Prompt »
Starting at the line that has "(hash_func : K" and stopping after the line that has "intros [c|]; [|intros", reproduce the listing below exactly; omit everything else.

:: Given entries ::

(** [po_hashtable_copy] builds a well-formed table; unless a put on the
    way failed (which the size of the copy reveals) it answers every lookup
    like the original. *)
Theorem hashtable_copy_same_map {K V} (D : K → Prop) (compare : K → K → Z)
    (hash_func : K → Z) (t : po_hashtable K V) :
  KeyContract D compare hash_func →
  ht_wf compare hash_func D t → ht_size t < 2 ^ 64 - 1 →
  always (po_hashtable_copy compare hash_func t) (λ r,
    match r with
    | Some c =>
        ht_wf compare hash_func D c ∧
        (ht_size c = ht_size t →
         ∀ k, D k → ht_find compare hash_func c k = ht_find compare hash_func t k)
    | None => True end).
Proof.
  intros HK Hwf Hs. unfold po_hashtable_copy, po_hashtable_create, po_hashtable_merge.
  apply always_bind. eapply always_mono; [apply (create_sized_always D compare hash_func)|].
  { unfold INITIAL_CAPACITY. lia. }
  intros [c|]; [|intros _; by apply always_ret]. intros (Hwf0 & Hs0 & _ & Hf0).
  apply always_bind. fold (nodes t). eapply always_mono.
  { apply (merge_nodes_always D compare hash_func (nodes t) c); [done|apply Hwf|apply Hwf|].
    rewrite (wf_count _ _ _ _ Hwf) in Hs. lia. }
  intros r (Hwfr & _ & Hf). apply always_ret. split; [done|]. intros Heq k Hk.
  rewrite Hf, Hf0 by (done || rewrite Heq, (wf_count _ _ _ _ Hwf); lia).
  rewrite (chain_find_nodes D compare hash_func) by done. by destruct (ht_find _ _ _ _).
Qed.

Lemma hashtable_copy_same_map_witness :
  match (po_hashtable_copy int_compare int_hash (int_table [(1, 10); (18, 20)]) []).1 with
  | Some c => ht_size c = 2 ∧ ht_wf int_compare int_hash (λ _, True) c
  | None => False end.
Proof.
  pose proof (hashtable_copy_same_map (λ _, True) int_compare int_hash
    (int_table [(1, 10); (18, 20)]) int_contract
    (proj1 (int_table_wf [(1, 10); (18, 20)] eq_refl)) eq_refl []) as H.
  split; [reflexivity|]. exact (proj1 H).
Defined.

:::

Expected answer »
    (hash_func : K → Z) (t : po_hashtable K V) :
  KeyContract D compare hash_func →
  ht_wf compare hash_func D t → ht_size t < 2 ^ 64 - 1 →
  always (po_hashtable_copy compare hash_func t) (λ r,
    match r with
    | Some c =>
        ht_wf compare hash_func D c ∧
        (ht_size c = ht_size t →
         ∀ k, D k → ht_find compare hash_func c k = ht_find compare hash_func t k)
    | None => True end).
Proof.
  intros HK Hwf Hs. unfold po_hashtable_copy, po_hashtable_create, po_hashtable_merge.
  apply always_bind. eapply always_mono; [apply (create_sized_always D compare hash_func)|].
  { unfold INITIAL_CAPACITY. lia. }
  intros [c|]; [|intros _; by apply always_ret]. intros (Hwf0 & Hs0 & _ & Hf0).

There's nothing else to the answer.